Despite his mental withdrawal, O’Donnell was conscious of the activity of New York outside and of the familiar angled sky line of mid-town Manhattan, now growing closer. They were passing over Queensborough Bridge, the warm afternoon sun slanting lancelike through drab green girders, and down below he could see Welfare Island, its city hospitals squatting somberly and institutional midway in the gray East River. He reflected that on each occasion he saw New York its ugliness seemed greater, its disorder and grime more strikingly apparent. And yet, even to the non-New Yorker, after a while these things became comfortable and familiar, seeming to hold a welcome for the traveler, as though an old, worn garment were good enough between friends. He smiled, then chided himself for unmedical thinking—the kind that held back air-pollution control and slum removal. Sentimentality, he reflected, was an aid and comfort to the opponents of progress.

They moved off the bridge and along Sixtieth Street to Madison, then jogged a block, turning west on Fifty-ninth. At Seventh Avenue and Central Park they went left in the traffic and stopped four blocks down at the Park Sheraton Hotel.

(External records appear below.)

(** ** Looking for another watch *)
Lemma find_watch_spec s lits k : trail_ok s -> (forall l, l ∈ lits -> lit_var l < num_vars s) ->
  (find_watch s lits k = Some None /\ forall l, l ∈ lits -> negate l ∈ trail s) \/
  (exists j l, find_watch s lits k = Some (Some (k + j)) /\ lits !! j = Some l /\ negate l ∉ trail s).
Proof.
  intros T. revert k; induction lits as [|l lits IH]; intros k Hv; cbn [find_watch].
  { left. split; [done|]. intros l H. by apply not_elem_of_nil in H. }
  assert (forall d, lit_var l < num_vars s -> negate l ∉ trail s -> d = Some (Some k) ->
    exists j l', d = Some (Some (k + j)) /\ (l :: lits) !! j = Some l' /\ negate l' ∉ trail s) as Hfound.
  { intros d _ Hl ->. exists 0, l. by rewrite Nat.add_0_r. }
  assert (lit_var l < num_vars s) as Hl by (apply Hv; constructor).
  destruct (value_lit_spec s T l Hl) as [(E & H1 & H2)|[(E & H1 & H2)|(E & _ & H1 & H2)]];
    rewrite E; cbn [mbind option_bind]; [right; by apply Hfound| |right; by apply Hfound].
  destruct (IH (S k)) as [(E' & H)|(j & l' & E' & Hj & Hn)].
  - intros l' Hl'. apply Hv. by constructor.
  - left. split; [done|]. intros l' [->|Hl']%elem_of_cons; auto.
  - right. exists (S j), l'. by rewrite <- plus_n_Sm.
Qed.

Section visit_clause.
Context (Phi : valuation -> Prop) (q : nat) (fl : Lit).

(** The clause gets [nw] as its second watch. *)
Lemma p_move c ws nws s w0 t j nw r : pinv Phi q fl (c :: ws) nws s ->
  clauses s !! c = Some (w0 :: fl :: t) -> t !! j = Some nw -> negate nw ∉ trail s ->
  watches s !! nw = Some r ->
  pinv Phi q fl ws nws (set_watches (<[nw := r ++ [c]]> (watches s))
    (set_clauses (<[c := w0 :: nw :: <[j := fl]> t]> (clauses s)) s)).
Proof.
  intros [P1 P2 P3 P4 P5 P6 P7] Hc Hj Hnw Hr.
  pose proof (b_trail s P1) as T.
  destruct (b_clauses s P1 c _ Hc) as (_ & Hnd & _). cbn in Hnd.
  apply list.NoDup_cons in Hnd as [N1 Hnd]. apply list.NoDup_cons in Hnd as [N2 Hnd].
  assert (nw ∈ t) as Hin by (by eapply list_elem_of_lookup_2).
  assert (nw <> fl) as D1 by (intros ->; apply N2; by apply list_elem_of_fmap_2).
  assert (nw <> w0) as D2 by (intros ->; apply N1; constructor; by apply list_elem_of_fmap_2).
  assert (w0 <> fl) as D3 by (intros ->; apply N1; constructor).
  assert (w0 :: nw :: <[j := fl]> t ≡ₚ w0 :: fl :: t) as Hp.
  { constructor. exact (swap_perm (fl :: t) 0 (S j) fl nw eq_refl Hj). }
  assert (fl < length (watches s)) as Lfl by (by eapply lookup_lt_Some).
  pose proof (permute_base_ok s c _ _ Hc Hp) as HB.
  assert (forall k, propagated s k (w0 :: fl :: t) -> negate w0 ∉ trail s \/ q < k \/
    partnered s k w0 nw) as Hw0.
  { intros k [H _]. destruct (decide (k <= q)); [|right; left; lia]. right. right.
    intros i Hi E. destruct (H i Hi E) as (j' & Hj' & _). exfalso.
    apply (trail_consistent s T fl); by eapply list_elem_of_lookup_2. }
  assert (partnered s (S q) w0 nw) as Hw0'.
  { apply partnered_next; [|rewrite P5; intros [= E%negate_inj]; done].
    destruct (Hw0 q) as [H|[H|H]]; [by apply (P4 c)|by apply partnered_unfalsified|lia|done]. }
  split; try done.
  - eapply base_frame; [|by apply HB]. done.
  - cbn. apply (watch_move _ _ _ c (w0 :: fl :: t)); try done.
    + intros l. cbn. set_solver.
    + cbn. set_solver.
    + cbn. set_solver.
  - cbn. by rewrite list_lookup_insert_ne.
  - intros c' l Hl. apply (permute_lookup s c (w0 :: fl :: t)) in Hl as [[-> ->]|[Hne Hl]]; [| |done|done].
    + assert (propagated s (S q) (w0 :: nw :: <[j := fl]> t)) as HS by (split; [done|by apply partnered_unfalsified]).
      split; [|intros; exact HS]. destruct HS as [H1 H2]. split; intros i Hi; [apply H1|apply H2]; lia.
    + destruct (P4 c' l Hl) as [H1 H2]. split; [exact H1|]. intros Hn. apply H2. set_solver.
  - intros rho. rewrite P7. symmetry. by apply (permute_admits s c (w0 :: fl :: t)).
Qed.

He checked into the hotel and later, in his room, showered and changed. From his bag he took the program of the surgeons’ congress—ostensible reason for his presence in New York. He noted that there were three papers he wanted to hear—two on open heart surgery and a third on replacement of diseased arteries by grafts. But the first was not until eleven next morning, which gave him plenty of time tomorrow. He glanced at his watch. It was a little before seven—more than an hour before he was due to meet Denise. He took an elevator downstairs and strolled through the foyer to the Pyramid Lounge.

It was the cocktail hour and the place was beginning to fill with pre-dinner-and-theater groups, mostly, he guessed, like himself, from out of town. A headwaiter showed him to a table, and as they moved across he saw an attractive woman, sitting alone, glance at him interestedly. It was not a new experience, and in the past similar incidents had occasionally led to interesting results. But tonight he thought: Sorry, I have other plans. A waiter took his order for scotch and soda, and when the drink came he sipped it slowly, his mind coasting leisurely over random thoughts.

Moments like this, he reflected, were all too rare in Burlington. That was why it was good to get away for a while; it sharpened your sense of perspective, made you realize that some of the things you deemed important on your own home ground were a good deal less so when looked at from a distance. Just lately he had suspected that his own closeness to hospital business had thrown some of his thinking out of balance. He looked around him. Since he had come in the lounge had filled; waiters were hurrying to bring the drinks which three bartenders were dispensing; one or two of the earlier groups were moving out. How many of these people, he wondered—the man and the girl at the next table, the waiter by the door, the foursome just leaving—had ever heard of Three Counties Hospital and, if they had, would care what went on there? And yet, to himself just lately, the hospital’s affairs seemed almost to have become the breath of life. Was this a healthy symptom? Was it a good thing professionally? O’Donnell had always mistrusted dedicated people; they tended to become obsessed, their judgment undermined by enthusiasm for a cause. Was he in danger now of becoming one such himself?